# how to build a love seat



## OG83SUPREME (Feb 25, 2011)

i have a cutlass how do you build a love seat for the back is it made of wood or metal and if its wood how do you get that curve around


----------



## LostInSanPedro (Nov 13, 2009)

Google half pipe blue prints like for skateboarding to get the concept for framing. My problem was not figuring out a way to secure it to the car.


----------



## delta 88 riderz (Sep 10, 2009)

you looking to buy some love seat? i got some


----------



## LostInSanPedro (Nov 13, 2009)

> _Originally posted by delta 88 riderz_@Feb 27 2011, 07:06 PM~19975295
> *you looking to buy some love seat? i got some
> *


post pics, you build it?


----------



## Rubencito (Jul 8, 2009)

OG83SUPREME said:


> i have a cutlass how do you build a love seat for the back is it made of wood or metal and if its wood how do you get that curve around


I wanna make some love seats for my 89 nissan but have the same question on how they curve the wood


----------



## hwayne (Sep 18, 2012)

Wood is curved by soaking it in water.
You can put 2 or 3 pcs.1/4 inch panels together after you get the curve you want. A lot easier than trying to curve a thick pc.


----------



## lone star (May 22, 2003)

for what


----------



## orientalmontecarlo (Sep 17, 2007)

if you cant figure out how to make that curve you should leave the woodwork to someone that knows how to work with it,wetting it is not the correct way this is not a boat and i doubt you can bend birch wood by wetting it


----------



## hotstuff5964 (Dec 9, 2004)

Card board. Go to an upholstery supply shop and ask for some panel board, it's the stuff used to make door panels. Trust me, that shit is strong as fuck one you reinforce it with some 1x2's.


----------



## LostInSanPedro (Nov 13, 2009)

Not to mention the actual boards thickness wouldn't matter as much as the skeleton you build underneath. Also you're gonna cover it with foam


----------



## hwayne (Sep 18, 2012)

Soaking wood will help it bend.
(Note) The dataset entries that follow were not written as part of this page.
Fixpoint bitmap_prev_loop (fuel : nat) (bm : list Z) (word_idx : nat) (word : Z) : option byte :=
  match fuel with
  | O => None
  | S fuel =>
    if negb (word =? 0) then Some (z2b (Z.of_nat word_idx * 64 + 63 - leading_zeros 64 word))
    else match word_idx with
         | O => None
         | S word_idx => bitmap_prev_loop fuel bm word_idx (bm !!! word_idx)
         end
  end.

(** Last set byte [<= to] in a bitmap snapshot. *)
Definition bitmap_prev (bm : list Z) (to : byte) : option byte :=
  let word_idx := Z.to_nat (b2z to / 64) in
  let bit := b2z to mod 64 in
  let mask := if bit =? 63 then 2 ^ 64 - 1 else Z.shiftl 1 (bit + 1) - 1 in
  bitmap_prev_loop 4 bm word_idx (Z.land (bm !!! word_idx) mask).

(** What a bitmap means: the bit of each byte. *)
Definition bitmap_bit (bm : list Z) (i : Z) : bool :=
  Z.testbit (bm !!! Z.to_nat (i / 64)) (i mod 64).

Definition bitmap_ok (bm : list Z) : Prop :=
  length bm = 4%nat ∧ Forall (λ w, 0 <= w < 2 ^ 64) bm.

Definition bitmap_new : list Z := replicate 4 0.

Lemma bitmap_new_ok : bitmap_ok bitmap_new.
Proof. split; [done|]. repeat constructor; lia. Qed.

Lemma word_idx_lt i : 0 <= i < 256 → (Z.to_nat (i / 64) < 4)%nat.
Proof. intros. Z.div_mod_to_equations. lia. Qed.

Lemma byte_word_idx_lt b : (Z.to_nat (b2z b / 64) < 4)%nat.
Proof. apply word_idx_lt, b2z_range. Qed.

Lemma bitmap_new_bit i : 0 <= i < 256 → bitmap_bit bitmap_new i = false.
Proof.
  intros. unfold bitmap_bit, bitmap_new. rewrite lookup_total_replicate_2 by by apply word_idx_lt.
  apply Z.bits_0.
Qed.

Lemma bitmap_word_range bm i : bitmap_ok bm → (i < 4)%nat → 0 <= bm !!! i < 2 ^ 64.
Proof.
  intros [Hl Hf] Hi. rewrite Forall_lookup in Hf.
  destruct (lookup_lt_is_Some_2 bm i) as [w Hw]; [lia|].
  rewrite list_lookup_total_alt, Hw. by eapply Hf.
Qed.

(** Both updates change exactly the bit of their byte. *)
Lemma bitmap_update_bit bm b f i :
  bitmap_ok bm → 0 <= i < 256 →
  bitmap_bit (<[Z.to_nat (b2z b / 64) := f (bm !!! Z.to_nat (b2z b / 64))]> bm) i =
  if decide (i / 64 = b2z b / 64)
  then Z.testbit (f (bm !!! Z.to_nat (b2z b / 64))) (i mod 64) else bitmap_bit bm i.
Proof.
  intros [Hl _] Hi. pose proof (b2z_range b). unfold bitmap_bit. case_decide as E.
  - rewrite E, list_lookup_total_insert_eq; [done|]. rewrite Hl. apply byte_word_idx_lt.
  - rewrite list_lookup_total_insert_ne; [done|].
    pose proof (Z.div_pos i 64). pose proof (Z.div_pos (b2z b) 64). lia.
Qed.

Lemma split64 i j : 0 <= i → 0 <= j → (i / 64 = j / 64 ∧ i mod 64 = j mod 64) ↔ i = j.
Proof.
  split; [|by intros ->]. intros [E1 E2].
  rewrite (Z.div_mod i 64), (Z.div_mod j 64) by lia. congruence.
Qed.

Lemma testbit_pow2_shift k i : 0 <= k → 0 <= i → Z.testbit (Z.shiftl 1 k) i = bool_decide (i = k).
Proof.
  intros. rewrite Z.shiftl_mul_pow2, Z.mul_1_l by lia.
  destruct (decide (i = k)) as [->|].
  - rewrite Z.pow2_bits_true by lia. by rewrite bool_decide_true.
  - rewrite Z.pow2_bits_false by lia. by rewrite bool_decide_false.
Qed.

Lemma bitmap_set_bit bm b i : bitmap_ok bm → 0 <= i < 256 →
  bitmap_bit (bitmap_set bm b) i = bool_decide (i = b2z b) || bitmap_bit bm i.
Proof.
  intros Hok Hi. unfold bitmap_set. pose proof (b2z_range b).
  rewrite (bitmap_update_bit bm b (λ w, Z.lor w (1 ≪ (b2z b mod 64)))) by done.
  case_decide as E.
  - pose proof (Z.mod_pos_bound i 64). pose proof (Z.mod_pos_bound (b2z b) 64).
    rewrite Z.lor_spec, testbit_pow2_shift, orb_comm by lia. f_equal.
    + apply bool_decide_ext. rewrite <- (split64 i (b2z b)) by lia. tauto.
    + unfold bitmap_bit. by rewrite E.
  - rewrite bool_decide_false by congruence. done.
Qed.

Lemma bitmap_clear_bit bm b i : bitmap_ok bm → 0 <= i < 256 →
  bitmap_bit (bitmap_clear bm b) i = negb (bool_decide (i = b2z b)) && bitmap_bit bm i.
Proof.
  intros Hok Hi. unfold bitmap_clear. pose proof (b2z_range b).
  rewrite (bitmap_update_bit bm b (λ w, Z.land w (Z.lxor (2 ^ 64 - 1) (1 ≪ (b2z b mod 64))))) by done.
  case_decide as E.
  - pose proof (Z.mod_pos_bound i 64). pose proof (Z.mod_pos_bound (b2z b) 64).
    replace (2 ^ 64 - 1) with (Z.ones 64) by reflexivity.
    rewrite Z.land_spec, Z.lxor_spec, testbit_pow2_shift, Z.testbit_ones_nonneg, andb_comm by lia.
    destruct (Z.ltb_spec (i mod 64) 64); [|lia]. rewrite xorb_true_l. f_equal; [f_equal|].
    + apply bool_decide_ext. rewrite <- (split64 i (b2z b)) by lia. tauto.
    + unfold bitmap_bit. by rewrite E.
  - rewrite bool_decide_false by congruence. done.
Qed.

Lemma insert_word_ok bm i w : bitmap_ok bm → 0 <= w < 2 ^ 64 → bitmap_ok (<[i := w]> bm).
Proof. intros [Hl Hf] Hw. split; [by rewrite length_insert|]. by apply Forall_insert. Qed.

Lemma lor_range a b n : 0 <= n → 0 <= a < 2 ^ n → 0 <= b < 2 ^ n → 0 <= Z.lor a b < 2 ^ n.
Proof.
  intros Hn Ha Hb. apply bits_range; [apply Z.lor_nonneg; lia|done|].
  intros i Hi. by rewrite Z.lor_spec, (testbit_high a n), (testbit_high b n) by lia.
Qed.

Lemma land_range a b n : 0 <= n → 0 <= a < 2 ^ n → 0 <= b → 0 <= Z.land a b < 2 ^ n.
Proof.
  intros Hn Ha Hb. apply bits_range; [apply Z.land_nonneg; lia|done|].
  intros i Hi. by rewrite Z.land_spec, (testbit_high a n) by lia.
Qed.

Lemma bitmap_set_ok bm b : bitmap_ok bm → bitmap_ok (bitmap_set bm b).
Proof.
  intros H. pose proof (b2z_range b). apply insert_word_ok; [done|].
  apply lor_range; [lia|apply bitmap_word_range; [done|apply byte_word_idx_lt]|].
  pose proof (Z.mod_pos_bound (b2z b) 64 ltac:(lia)).
  apply bits_range; [apply Z.shiftl_nonneg; lia|lia|]. intros i Hi.
  rewrite testbit_pow2_shift by lia. apply bool_decide_false. lia.
Qed.

Lemma bitmap_clear_ok bm b : bitmap_ok bm → bitmap_ok (bitmap_clear bm b).
Proof.
  intros H. pose proof (b2z_range b). apply insert_word_ok; [done|].
  apply land_range; [lia|apply bitmap_word_range; [done|apply byte_word_idx_lt]|].
  apply Z.lxor_nonneg. split; [intros _|done]. apply Z.shiftl_nonneg. lia.
Qed.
And this was about curving wood for a seat, not a boat.
Since I was in the Upholstery business for over forty years and have did this several times I think I know what will work.


----------



## ATM_LAunitic (Jan 28, 2008)

Yeah I'd let an upholster deal with it. but shit I'm interested too.


----------



## dogbonekustoms (Feb 7, 2012)

Youcall a love seat the rear benches with a curve where it meets the side?
Cause im intrested too. I wanna make the frames then let the upholsterer cover it. Pics anyone?


----------



## 74Olds98SLAB (Mar 21, 2004)

look up "kerf cuts" homie....easiest, a lil time consuming but also the strongest way to bend the wood instead of as someone said, soaking it...thats all you need is some moldy wet wood in the car


----------



## hwayne (Sep 18, 2012)

LOL. Where I come from we always let the wood dry first. But I guess there are some that don't.


----------



## 74Olds98SLAB (Mar 21, 2004)

i can see steaming it if you have a steam box but soaking i dont know


----------



## dogbonekustoms (Feb 7, 2012)

ill ask again. What you call a love seat? Like Gypsy Rose rear bench?


----------



## El Aztec Pride (May 22, 2006)




----------



## dogbonekustoms (Feb 7, 2012)

Thanx bro. Loveley interior too


----------



## down79 (Oct 9, 2007)

I regret not doing one on mine


----------



## bad idea (Aug 28, 2011)

OG83SUPREME said:


> i have a cutlass how do you build a love seat for the back is it made of wood or metal and if its wood how do you get that curve around


I use 1/4 inch multiple ply. I bend it on the grain. It made of poplar so it bends easy. You'll want to use a divergent point staple when you staple your material to it though, straight shank staples can pull out because they have a straight shaft and poplar is soft. You can also use wacky wood but its expensive.


----------



## spikekid999 (May 12, 2007)

is the same concept used for making the lowback wraparound swivel seats?


----------